2 Responses to “When it Suits You”

  1. RIT_Rich says:

    Sorry but I’m not convinced. Pittsford has low crime rates because of the people who live there and because of the various private security measures they can afford to take. How does your model apply to the 19th Ward, down the street (where I was mugged, had my house and car broken into, my bicycle stolen etc). BTW I usually saw cops around Pittsford at a very very high frequency, but they avoid the streets of the 19th Ward like the Plague. Any correlation?

    Also, simply because someone SAYS the legislation will “make it less likely that someone will be wrongfully imprisoned, or beaten by cops, or otherwise get screwed over by the criminal justice system”…that it will in fact do that. Also, HOW did they figure it will do this? Is “beaten by the cops”…a problem? I can count the times it happens, supposedly unjustly, maybe on my fingers and toes per year. Compared to the total number of arrests or other types of interaction, its an occurrence rarer than an eclipse. yet somehow a lot of people react as if cops are prowling the streets waiting to beat black people and ditsy lefty girls in the 19th Ward who are professional Lefty agitators (like the one you posted a video off)

    At the end of the day, for me it comes down to this. Law enforcement is a duty of government. Whether we like it or not, thats pretty much why government exists. We haven’t come up with a better alternative to it, nor have we come up with a way of improving it significantly. A lot of “libertarians” have a knee-jerk reaction to police or military. So what are we complaining about? If law enforcement is the duty of government, we’d like the government to focus on those duties, and be as good at them as possible, constrained by the costs.

    I personally can’t say the various law enforcement agencies in the US are doing a poor job. They’re not doing a perfect job…but its not something I would ever dream of putting in my top 3 of items to complain about.

  2. Harry says:

    I remember watching a movie called “Punishment Park” in a theater that was near the intersection of Third Avenue and 34th Street. Before I bought my ticket, I asked the guy in the ticket booth what the movie was about, and he told me darkly, “It’s about dissent.”

    It turned out the movie was a fictional account about hippies (this was 1970) being imprisoned in some state south of the Mason-Dixon where fat white policemen beat innocent young women when they uttered sassy remarks, like calling the fat cops pigs. The OWS crowd may have read the screenplay.

    Wintercow is correct to remind us all about the danger of state power, even those of us who instinctly are biased toward the police. In my township, we were about to pass a recycling ordinance that could have meant time in jail and a big fine for an elderly lady putting an aluminum can in the wrong trash bin (as opposed to never throwing out any trash, ever). The argument made by the township solicitor was that they needed strenuous enforcement powers, in case a noncompliant person might resist the supervisors’ ukase.

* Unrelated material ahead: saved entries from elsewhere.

(** [args[0]] and [args[1]] are lookups; where [args[1]] is truthy,
    [interpolate arg1] is the string itself. *)
Definition executeCommand (cmdStr : string) : Method string :=
  let args := tokens cmdStr in
  let cmd := args !! 0 in
  let arg1 := args !! 1 in
  if negb (truthy cmd) then ret ""
  else if bool_decide (cmd = Some "ls") then
    let* target :=
      (if truthy arg1
       then let* r := resolvePath (interpolate arg1) in ret (fst r)
       else let* cwd := getCurrentPath in findNode cwd) in
    match target with
    | None =>
        ret ("ls: cannot access '" +:+ interpolate arg1 +:+
             "': No such file or directory")
    | Some target =>
        if bool_decide (type target = file) then ret (name target)
        else ret (default "" (join "  " ∘ map name <$> children target))
    end
  else if bool_decide (cmd = Some "cd") then
    if negb (truthy arg1) then
      setCurrentPath ["home"; "user"] ;; ret ""
    else
      let* r := resolvePath (interpolate arg1) in
      match fst r with
      | Some node =>
          if bool_decide (type node ≠ directory)
          then ret ("cd: " +:+ interpolate arg1 +:+
                    ": No such file or directory")
          else setCurrentPath (snd r) ;; ret ""
      | None =>
          ret ("cd: " +:+ interpolate arg1 +:+ ": No such file or directory")
      end
  else if bool_decide (cmd = Some "pwd") then getCurrentPathString
  else if bool_decide (cmd = Some "cat") then
    if negb (truthy arg1) then ret "cat: missing operand"
    else
      let* r := resolvePath (interpolate arg1) in
      match fst r with
      | None =>
          ret ("cat: " +:+ interpolate arg1 +:+ ": No such file or directory")
      | Some node =>
          if bool_decide (type node = directory)
          then ret ("cat: " +:+ interpolate arg1 +:+ ": Is a directory")
          else ret (default "" (content node))
      end
  else if bool_decide (cmd = Some "echo") then ret (join " " (drop 1 args))
  else if bool_decide (cmd = Some "whoami") then ret "user"
  else if bool_decide (cmd = Some "help") then ret helpText
  else ret (interpolate cmd +:+ ": command not found").
(** * pspdecrypt: the Python binding layer (pspdecrypt_python.cpp)

    A shallow embedding of the functions the module exports and of the
    state they touch, over an interface for the C library underneath
    (libkirk, PrxDecrypter, pspdecrypt_lib), whose code is not part of the
    sources at hand.  [decrypt_prx_file], which reads a file and hands its
    bytes to [decrypt_prx], comes last, over a file system and an
    allocator.  Machine integers are [Z] with the conversions of the C++
    code written out; a call threads a [world] (the two initialisation
    flags and a trace of library calls, output buffers and prints) and ends
    in a value, an exception or undefined behaviour. *)

From Stdlib Require Import ZArith String Bool Lia List.
From Stdlib.Strings Require Import Byte.
Import ListNotations.
Local Open Scope Z_scope.

Set Implicit Arguments.

(** ** Machine integers *)

Module Machine.

Definition two32 : Z := 2 ^ 32.
Definition two31 : Z := 2 ^ 31.

(** Conversion to [u32] (and truncation of a [size_t] to [u32]). *)
Definition to_u32 (z : Z) : Z := z mod two32.

(** Conversion to [int]. *)
Definition to_int (z : Z) : Z := (z + two31) mod two32 - two31.

(** The comparison [i == u] of an [int] with a [u32]: the [int] side is
    converted to unsigned first. *)
Definition int_eq_u32 (i u : Z) : bool := to_u32 i =? u.

End Machine.
Import Machine.

(** ** Data *)

Definition bytes := list byte.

    Fortunately, my brother and a few other cooler heads were on the recycling committee, and proposed a much less coercive ordinance that would comply with the mandate passed by the Commonwealth.

    Now, it happens that our municipality has no police; we rely on the State Police for investigation of crime and to enforce state traffic law. This works out just fine, since there is little crime, and the township saves about a million a year by not having police, who might during their idle time might harass the residents for breaking the recycling ordinance, or for cooking hot dogs in the back yard over a fire not made of seasoned hardwoods, or landing your helicopter. I am not making this up.

    I do sympathasize with RIT Rich’s being mugged, and in that situation, were I on the jury, would vote to throw the book at the muggers, if they were proved guilty, even if they had been tasered by the pigs.